A national housing problem
In January, the Best Friends Animal Society warned of “a national animal shelter crisis.” After an analysis of shelter data, he said about 100,000 more dogs and cats in U.S. shelters are awaiting adoption than this time last year due to issues caused by the pandemic.
After evaluating 150 shelters, the company said 88% were understaffed.
“Admissions have increased and adoptions have decreased at shelters, contributing to a difficult environment to save lives,” Julie Castle, CEO of Best Friends Animal Society, said in a press release about the statistics. “Adopting a pet can help ease the stress that shelters are going through, so if you can, I urge you to adopt now.”

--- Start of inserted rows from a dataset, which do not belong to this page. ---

Lemma wellFormed_create (env : Env) (body : IUserCreateRequest.t)
      (s : UserStore) :
  wellFormed s -> wellFormed (snd (UserService.createUser env body s)).
Proof.
  intros (Hids & Hemails & Hnorm).
  destruct (UserService.createUser env body s) as [[r|e] s1] eqn:E; cbn [snd].
  - apply createUser_ok_stored in E
      as (doc & -> & _ & _ & _ & Hdoc & _ & _ & _ & Hi & He & _).
    repeat split.
    + apply NoDup_map_middle; rewrite app_nil_r; assumption.
    + apply NoDup_map_middle; rewrite app_nil_r; assumption.
    + apply Forall_app. split; [exact Hnorm|]. constructor; [|constructor].
      rewrite Hdoc. apply emailSetters_idem.
  - apply createUser_throw in E. now subst.
Qed.

Lemma wellFormed_update (env : Env) (id : jsstring)
      (name email : option jsstring) (s : UserStore) :
  wellFormed s ->
  wellFormed (snd (UserService.updateUser env id name email s)).
Proof.
  intros (Hids & Hemails & Hnorm).
  destruct (UserService.updateUser env id name email s) as [[r|e] s1] eqn:E;
    cbn [snd].
  - apply updateUser_ok in E
      as (oid & l1 & u & l2 & u' & _ & -> & -> & Hu & _ & _ & Hu' & Hfree).
    destruct (NoDup_map_split IUser._id l1 l2 u Hids) as [Hids' Hother].
    destruct (NoDup_map_split IUser.email l1 l2 u Hemails) as [Hemails' _].
    assert (Hid' : IUser._id u' = IUser._id u) by now rewrite Hu'.
    repeat split.
    + rewrite map_app. cbn [map]. rewrite Hid'.
      now rewrite map_app in Hids.
    + apply NoDup_map_middle; [exact Hemails'|].
      intros v Hv. apply Hfree.
      * apply in_app_or in Hv as [Hv|Hv]; apply in_or_app;
          [now left | right; now right].
      * rewrite <- Hu. now apply Hother.
    + apply Forall_app in Hnorm as [H1 H2]. inversion H2; subst.
      apply Forall_app. split; [exact H1|]. constructor; [|assumption].
      cbn [IUser.email].
      destruct (UserService.given email); [apply emailSetters_idem|assumption].
  - apply updateUser_throw in E. now subst.
Qed.

Lemma wellFormed_delete (id : jsstring) (s : UserStore) :
  wellFormed s -> wellFormed (snd (UserRemoval.deleteUser id s)).
Proof.
  intros (Hids & Hemails & Hnorm).
  destruct (UserRemoval.deleteUser id s) as [[[]|e] s1] eqn:E; cbn [snd].
  - apply deleteUser_ok in E as (oid & l1 & u & l2 & _ & -> & -> & _ & _).
    repeat split.
    + now apply (NoDup_map_split IUser._id l1 l2 u).
    + now apply (NoDup_map_split IUser.email l1 l2 u).
    + apply Forall_app in Hnorm as [H1 H2]. inversion H2; subst.
      apply Forall_app. now split.
  - apply deleteUser_throw in E. now subst.
Qed.

(** X11. The collection stays well formed under any sequence of calls
    of the service: no two users share an identifier, no two share an
    address, and every address is stored lower-cased and trimmed. *)
Theorem afterCalls_wellFormed (cs : list (Env * userCall)) (s : UserStore) :
  wellFormed s -> wellFormed (afterCalls cs s).
Proof.
  revert s. induction cs as [|[env c] cs IH]; intros s Hs; [exact Hs|].
  cbn [afterCalls]. apply IH. destruct c; cbn [afterCall].
  - now apply wellFormed_create.
  - now apply wellFormed_update.
  - now apply wellFormed_delete.
  - now rewrite getUserById_reads.
  - exact Hs.
  - now rewrite listUsers_reads.
  - now rewrite userExists_reads.
Qed.

Lemma afterCalls_wellFormed_witness : wellFormed (afterCalls sampleCalls []).
Proof.
  apply (afterCalls_wellFormed sampleCalls []).
  repeat split; constructor.
Defined.

Example sampleCalls_result :
  map (fun u => (IUser._id u, IUser.email u)) (afterCalls sampleCalls [])
  = [(JS.lit "65a000000000000000000003", JS.lit "j@s.com")].
Proof. reflexivity. Qed.

(** ** Conflicts and malformed identifiers *)

Lemma find_unique {A : Type} (f : A -> jsstring) (s : list A) (u : A) :
  NoDup (map f s) -> In u s ->
  find (fun v => JS.eqb (f v) (f u)) s = Some u.
Proof.
  intros Hnd Hin. apply in_split in Hin as (l1 & l2 & ->).
  destruct (NoDup_map_split f l1 l2 u Hnd) as [_ Hother].
  rewrite find_after.
  - cbn. now rewrite JS_eqb_refl.
  - intros y Hy. apply JS_eqb_neq. apply Hother. apply in_or_app. now left.
Qed.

Graves said Charlotte was put up with “an imperfect storm” with the outbreak of panleukopenia, a few large dog admissions and lawsuits.
Knicely also mentioned that court is a big deal for the shelter. While cases of abuse, neglect or other cases of animal cruelty are being tried, Animal Care and Control is responsible for keeping dogs as evidence, and these cannot be adopted. About 46 kennels are busy with this, and the backlog in North Carolina court cases is severely affecting their capacity, she said.
People also don’t always know to check with the shelter for their lost pets, she says. She encourages that as soon as someone realizes their pet is missing, they call the shelter and that pet owners implant a microchip so animal control can return their pets immediately without them coming to the shelter. and do take a kennel.
Since 2019, the population of the Charlotte metro area has grown exponentially, Knicely said in a presentation about the shelter. Which means that the number of pets has also increased in the community. Inevitably, this also means the number of stray or lost animals entering the shelter will likely increase with population growth, she said.